Taijiquan History
      The distinctive characteristics of Taijiquan to other martial arts is that it applies Yin -Yang and Taiji philosophy in its martial theory. As for the origin of Taijiquan, there are various opinions; each airs its own views.

        According to the Taijiquan routines that people practice today, the origin is from the Chen family village, Wen County, Henan province. The creator was Chen Wangting (about 1600-1680), the 9th generation of the Chen family. He was a general at the end of the Ming Dynasty. He lived in the shadows after the Ming Dynasty fell. He became a farmer and created Taijiquan in his old age.
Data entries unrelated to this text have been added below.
(* ===== verification/ManagerStartup.v ===== *)
(** * ManagerStartup: how the controller managers start

    [cmd/gcp-controller-manager]: the control loops and which of them are
    started ([loops.go], [main.go]), the constructors they call ([csr_signer.go],
    [dpwi/auth], [dpwi/nodesyncer], [dpwi/pods], [dpwi/configmap]), leader
    election, and the health handler ([healthz]).  [cmd/cloud-controller-manager]:
    the flags of the node IPAM controller, the start of the two controllers it
    adds, and the initialization of the cloud provider. *)
From S2P Require Import Prelude Bits GoNet GoNetText GoStrings NetUtils K8s GceInstances WorkQueue IoLogic NetworkAPI RangeAllocator CloudCidrAllocator GnpValidations GnpController NodeIpamConfig AddressManager NodeAnnotator LoadBalancer GceHosts.
Local Open Scope Z_scope.

(** ** What is started

    A controller or handler that a loop starts in a goroutine, with the number of
    its workers and the informers whose caches it waits for. *)
Inductive informer : Type := ServiceAccountInformer | PodInformer | NodeInformer.
#[global] Instance informer_eq_dec : EqDecision informer.
Proof. solve_decision. Defined.
Inductive started : Type :=
| CertificateController (name : string) (workers : nat)
| NodeAnnotatorController (workers : nat)
| EventHandler (name : string) (after : list informer) (workers : nat).
#[global] Instance started_eq_dec : EqDecision started.
Proof. solve_decision. Defined.

(** What the start needs of client-go and the operating system.  A manager waits
    for its context with [ctx_Wait]; the one of [run] never ends. *)
Class ManagerEnv (W : Type) : Type := {
  informerBuilder_Client : string → io W unit;
  builder_Client : string → io W unit;
  webhook_LoadKubeconfig : string → io W unit;
  NewGenericWebhook : io W unit;
  UnversionedRESTClientFor : string → io W unit;
  informers_Start : W → W;
  ctx_Wait : W → W;
  informers_WaitForCacheSync : io W (gmap string bool);
  election_NewForConfig : io W unit;
  os_Hostname : io W string;
  resourcelock_New : string → string → string → string → io W unit;
  NewLeaderElector : Z → Z → Z → io W unit;
  elector_Check : Z → io W unit;
  (** the callbacks for the start and the end of the leadership *)
  elector_Run {S} : io (S * W) unit → io (S * W) unit → io (S * W) unit
}.

(** ** Flags *)
Record LeaderElection : Type := mkElection { LeaderElect : bool; LeaseDuration : Z; RenewDeadline : Z; RetryPeriod : Z; ResourceLock : string }.
Record controllerManager : Type := mkManager {
  cm_clusterSigningGKEKubeconfig : string;
  cm_controllers : list string;
  cm_leaderElectionConfig : LeaderElection;
  cm_authAuthorizeServiceAccountMappingURL : string;
  cm_authSyncNodeURL : string;
  cm_hmsAuthorizeSAMappingURL : string;
  cm_hmsSyncNodeURL : string;
  (** flags of the package *)
  directPath : bool;
  kubeletReadOnlyCSRApprover : bool
}.

(** Whether a controller is enabled: the first entry that names it decides. *)
Fixpoint enabledIn (controllers : list string) (name : string) (star : bool) : bool :=
  match controllers with
  | [] => star
  | controller :: controllers =>
      if bool_decide (controller = name) then true
      else if bool_decide (controller = ("-" +:+ name)%string) then false
      else enabledIn controllers name (star || bool_decide (controller = "*"%string))
  end.
Definition isEnabled (s : controllerManager) (name : string) : bool := enabledIn (cm_controllers s) name false.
His posthumous work, "Long and Short Words" says, "Now that I'm old, only the book, "Huang Ting",  do I take with me. Developing martial arts in my spare time, farming when its busy. "Huang Ting", also called "Huang Ting Jing", was written by Wei Huacun (Jin Dynasty). This book combined Taoism and Medicine together. It has been the classical works for Taoists throughout the ages. So, taking the philosophy of Taoism, Chen Wangting created a special martial art called Taijiquan. He combined at least three sources to create Taijiquan: His family martial art as the base, added other aspects of various styles of martial arts such as "Quan Jing·32 Forms" (Qi Jiguan) and Taizu Long Boxing, to develop the routines of Taijiquan. He applied the Taoist method of breath and Qi-leading, emphasized using the mind to lead the movements, sinking the qi to the Dantian and mind leading the qi techniques. 

       He also added Chinese traditional philosophy with the theory of Yin-Yang (Taiji) and Traditional Chinese Medicine (TCM) or the theory of meridians. 
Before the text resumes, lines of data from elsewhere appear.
Lemma mirrored_reducer_set (key : string) (st : JsVal) (s : UseState.FormState) :
  mirrored s →
  mirrored (UseState.dispatch
              (UseState.mkAction UseState.SET_FORM_STATE key st VUndefined) s).
Proof.
  intros [Hs Hm]. split; [|done]. cbn. intros j v.
  destruct (decide (j = key)) as [->|Hne].
  - by rewrite !lookup_insert_eq.
  - rewrite !lookup_insert_ne by done. apply Hs.
Qed.

Lemma mirrored_reducer_meta (key : string) (mt : JsVal) (s : UseState.FormState) :
  mirrored s →
  mirrored (UseState.dispatch
              (UseState.mkAction UseState.SET_FORM_META key VUndefined mt) s).
Proof.
  intros [Hs Hm]. split; [done|]. cbn. intros j v.
  destruct (decide (j = key)) as [->|Hne].
  - by rewrite !lookup_insert_eq.
  - rewrite !lookup_insert_ne by done. apply Hm.
Qed.

Lemma mirrored_setFormState (key : string) (st mt : JsVal)
    (s : UseState.FormState) :
  mirrored s → mirrored (UseState.setFormState key st mt s).
Proof.
  intros H. unfold UseState.setFormState.
  destruct (truthy st), (truthy mt);
    auto using mirrored_reducer_set, mirrored_reducer_meta.
Qed.

Lemma mirrored_removeFormState (key : string) (s : UseState.FormState) :
  mirrored (UseState.removeFormState key s).
Proof. rewrite removeFormState_eq. by split. Qed.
       There was an original routine called "Chen style 108 forms Long Fist" in Chen style Taijiquan. It was lost from the Chen family village during the Qianlong age, but Quo Yongfu from Chenjiagou, had taken it with him to Hongdong county, Shanxi province. In 1975, master Chen Li-Qing learned this routine from Xu Fangqing and returned to the Chen family with this treasure. So, this is the oldest Taijiquan routine known today. There were five routines in Chen style Taijiquan in the beginning, but not all are remembered today. Now we have "Chen style 108 routine", "Chen style Taijiquan Small Frame, first routine and second routine", "Chen style Taijiquan Big Frame, first routine and second routine", push hands and Taiji weapons such as single and double straight swords, single and double broad swords, spears, Various staffs, big knife, ball hammers, Monk Spade, Tiger Fork, etc.

       During its development, other styles of Taijiquan were directly or in- directly derived from the Chen style. There are five major styles today: Chen style, Yang style, Wú style, Sun style and Wu style. There are  smaller family styles as well, like the Fu and Li styles. To be suitable for more people to learn Taijiquan, simplified 24 form Taijiquan was created. By way of competition, competition forms were developed.
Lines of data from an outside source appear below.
Lemma rule_loop_well_formed rule_symbol context tokens
    variants current next variants' current' next' :
  Forall lexed tokens →
  Forall (λ r, well_formed r = true) variants →
  Forall (λ r, well_formed r = true) current →
  rule_loop rule_symbol context tokens variants current next
  = Ok (variants', current', next') →
  Forall (λ r, well_formed r = true) variants'
  ∧ Forall (λ r, well_formed r = true) current'.
Proof.
  intros Htokens. revert variants current next.
  induction Htokens as [|t tokens Ht _ IH]; intros variants current next Hv Hc.
  { by intros [= <- <- <-]. }
  simpl. unfold lexed in Ht. destruct (kind t) eqn:Hk; try done.
  - apply IH; [done|]. apply Forall_app. split; [done|]. by repeat constructor.
  - apply IH; [done|]. apply Forall_app. split; [done|].
    repeat constructor. simpl. by apply bool_decide_eq_true.
  - destruct (make_variant rule_symbol current) as [variant|] eqn:Hm; [|done].
    simpl. apply IH; [|constructor].
    apply Forall_app. split; [done|]. repeat constructor.
    by eapply make_variant_well_formed.
  - destruct (compile (value t)); [|done]. simpl.
    apply IH; [done|]. apply Forall_app. split; [done|]. by repeat constructor.
  - destruct (pop current) as [[x r]|] eqn:Hp; [|done].
    apply pop_Some in Hp as ->. apply Forall_app in Hc as [Hr Hx].
    simpl. apply IH; [done|]. apply Forall_app. split; [done|].
    constructor; [|constructor]. by inversion Hx.
  - destruct (pop current) as [[x r]|] eqn:Hp; [|done].
    apply pop_Some in Hp as ->. apply Forall_app in Hc as [Hr Hx].
    simpl. apply IH; [done|]. apply Forall_app. split; [done|].
    constructor; [|constructor]. by inversion Hx.
  - destruct (pop current) as [[x r]|] eqn:Hp; [|done].
    apply pop_Some in Hp as ->. apply Forall_app in Hc as [Hr Hx].
    simpl. apply IH; [done|]. apply Forall_app. split; [done|].
    constructor; [|constructor]. by inversion Hx.
Qed.

Lemma build_rule_well_formed rule_symbol context tokens next rule next' :
  Forall lexed tokens →
  build_rule rule_symbol context tokens next = Ok (rule, next') →
  well_formed rule = true.
Proof.
  intros Htokens. unfold build_rule.
  destruct (rule_loop _ _ _ _ _ _) as [[[variants current] n]|] eqn:Hloop;
    [|done].
  apply rule_loop_well_formed in Hloop as [Hv Hc]; [|done|constructor..].
  simpl. destruct (make_variant rule_symbol current) as [variant|] eqn:Hm;
    [|done].
  simpl. apply make_variant_well_formed in Hm; [|done].
  assert (Forall (λ r, well_formed r = true) (variants ++ [variant])) as Hall.
  { apply Forall_app. split; [done|]. by repeat constructor. }
  destruct (variants ++ [variant]) as [|v [|v' vs]]; [done|..].
  - intros [= <- _]. by inversion Hall.
  - intros [= <- _]. by apply forallb_Forall.
Qed.

Lemma rules_loop_well_formed context defs table next table' next' :
  Forall (λ d, Forall lexed d.2) defs →
  map_Forall (λ _ r, well_formed r = true) table →
  rules_loop context defs table next = Ok (table', next') →
  map_Forall (λ _ r, well_formed r = true) table'.
Proof.
  intros Hdefs. revert table next.
  induction Hdefs as [|[s ts] defs Hts _ IH]; intros table next Htable.
  { by intros [= <- _]. }
  simpl. destruct (build_rule _ _ _ _) as [[rule n]|] eqn:Hbuild; [|done].
  simpl. apply build_rule_well_formed in Hbuild; [|done].
  apply IH. by apply map_Forall_insert_2.
Qed.

(** A grammar text that parses leaves a heap whose only dictionary holds
    well-formed rules. *)
Lemma parse_bnf_well_formed bnf root h :
  parse_bnf bnf empty_heap = Ok (root, h) →
  ∀ context symbol value,
    context_get h context symbol = Some value → well_formed value = true.
Proof.
  unfold parse_bnf. destruct (lex_bnf bnf) as [tokens|] eqn:Hlex; [|done].
  simpl. unfold parse_bnf_tokens.
  destruct (parse_all_symbol_definitions tokens) as [defs|] eqn:Hdefs; [|done].
  simpl. destruct (negb _); [done|]. simpl.
  destruct (rules_loop _ _ _ _) as [[table next]|] eqn:Hloop; [|done].
  simpl. intros [= _ <-] context symbol value. unfold context_get. simpl.
  apply rules_loop_well_formed in Hloop; [| |apply map_Forall_empty].
  - destruct (decide (context = 0)) as [->|Hne].
    + rewrite lookup_insert_eq. simpl. apply Hloop.
    + by rewrite lookup_insert_ne, lookup_empty.
  - destruct (extractor_loops_invariant lexed tokens) as [Hinv _].
    { destruct (lex_loops_lexed (String.length bnf) bnf (le_n _)) as (Hlexed & _).
      by eapply Hlexed. }
    destruct (Hinv None [] defs) as [_ Hall];
      [done | split; constructor | done |].
    eapply Forall_impl; [exact Hall|]. intros d [_ Hd].
    eapply Forall_impl; [exact Hd|]. by intros t [? _].
Qed.




End NoCrash.


(** The grammar [<start> ::= /a{7}/ ;] is parsed; with a library whose
    generation raises [ValueError] on that pattern, the program dies of
    that exception. *)
Example main_regex_raises :
  main (H := capped_regex) "<start> ::= /a{7}/ ;" false 1000 (mkRandom (λ _, 0) 0)
  = Err ValueError.
Proof. reflexivity. Qed.

(** ** Introspector: what printing does to the heap *)

Section ReprHeap.
Context `{RegexLib}.

Lemma repr_each_dicts repr1 values h items h' :
  (∀ v h0 s0 h0', repr1 v h0 = Ok (s0, h0') →
                  dicts h0' = dicts h0 ∧ next_addr h0' = next_addr h0) →
  repr_each repr1 values h = Ok (items, h') →
  dicts h' = dicts h ∧ next_addr h' = next_addr h.
Proof.
  intros Hrepr. revert h items.
  induction values as [|v values IH]; intros h items; [by intros [= _ <-]|].
  simpl. destruct (repr1 v h) as [[s h1]|] eqn:Hv; [|done]. simpl.
  destruct (repr_each repr1 values h1) as [[ss h2]|] eqn:Hrest; [|done].
  simpl. intros [= _ <-]. apply Hrepr in Hv as [Hd Hn].
  apply IH in Hrest as [Hd' Hn']. split; congruence.
Qed.

Lemma repr_dicts depth rule h s h' :
  repr depth rule h = Ok (s, h') →
  dicts h' = dicts h ∧ next_addr h' = next_addr h.
Proof.
  revert rule h s h'. induction depth as [|depth IH]; intros rule h s h'; [done|].
  destruct rule as [value|value|values|values|self symbol context
                   |value|value|value]; cbn [repr].
  - destruct value; [|done]. by intros [= _ <-].
  - by intros [= _ <-].
  - destruct (repr_each _ values h) as [[items h1]|] eqn:Heach; [|done].
    simpl. intros [= _ <-]. by eapply repr_each_dicts.
  - destruct (repr_each _ values h) as [[items h1]|] eqn:Heach; [|done].
    simpl. intros [= _ <-]. by eapply repr_each_dicts.
  - case_bool_decide; [by intros [= _ <-]|].
    destruct (context_get _ context symbol) as [value|].
    + destruct (repr depth value _) as [[s1 h1]|] eqn:Hvalue; [|done].
      simpl. intros [= _ <-]. by apply IH in Hvalue.
    + by intros [= _ <-].
  - destruct (repr depth value h) as [[s1 h1]|] eqn:Hvalue; [|done].
    simpl. intros [= _ <-]. by eapply IH.
  - destruct (repr depth value h) as [[s1 h1]|] eqn:Hvalue; [|done].
    simpl. intros [= _ <-]. by eapply IH.
  - destruct (repr depth value h) as [[s1 h1]|] eqn:Hvalue; [|done].
    simpl. intros [= _ <-]. by eapply IH.
Qed.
This section will be underconstruction and 
new info will be added often.
         The concept of "Taiji" is inbedded within Chinese traditional philosophy. It comes from The Book of Changes (Zhou dynasty) "The changes in Taiji gives birth to the two appearances". The two appearances mean Yin and Yang.  Zheng Xuan (Han Dynasty) says: " Taiji is the chaos. "This means Taiji was the matter before the ordered universe, but it is the origin of everything. It was pure energy without substance, time and space superimposed into a cosmogonic view (Big Bang) to have existed before the ordered universe. Because of the Big Bang, this pure energy gave birth to space and the celestial bodies. The movement of the celestial bodies in space gives time its order. So all matter in the universe have laws of change and development. The concept of Taiji in Chinese traditional philosophy is that of pure energy before the Big Bang. The ideology of Laozi and Zhuangzi both made a point of "Nothingness". Wang Bi (Jin Dynasty) explained "Taiji" as "nothing", he said: "Existence comes from nothingness, so Taiji gives birth to the two appearances. Taiji is the name of nonexistence" (Explanation from the Book of Changes) Everything in the universe (including humans) belongs to this existence. All existing things have both aspects of Yin and Yang. The interaction of Yin and Yang drives the development and change of all matter, but the energy has its origin from "nothing". This is "Taiji".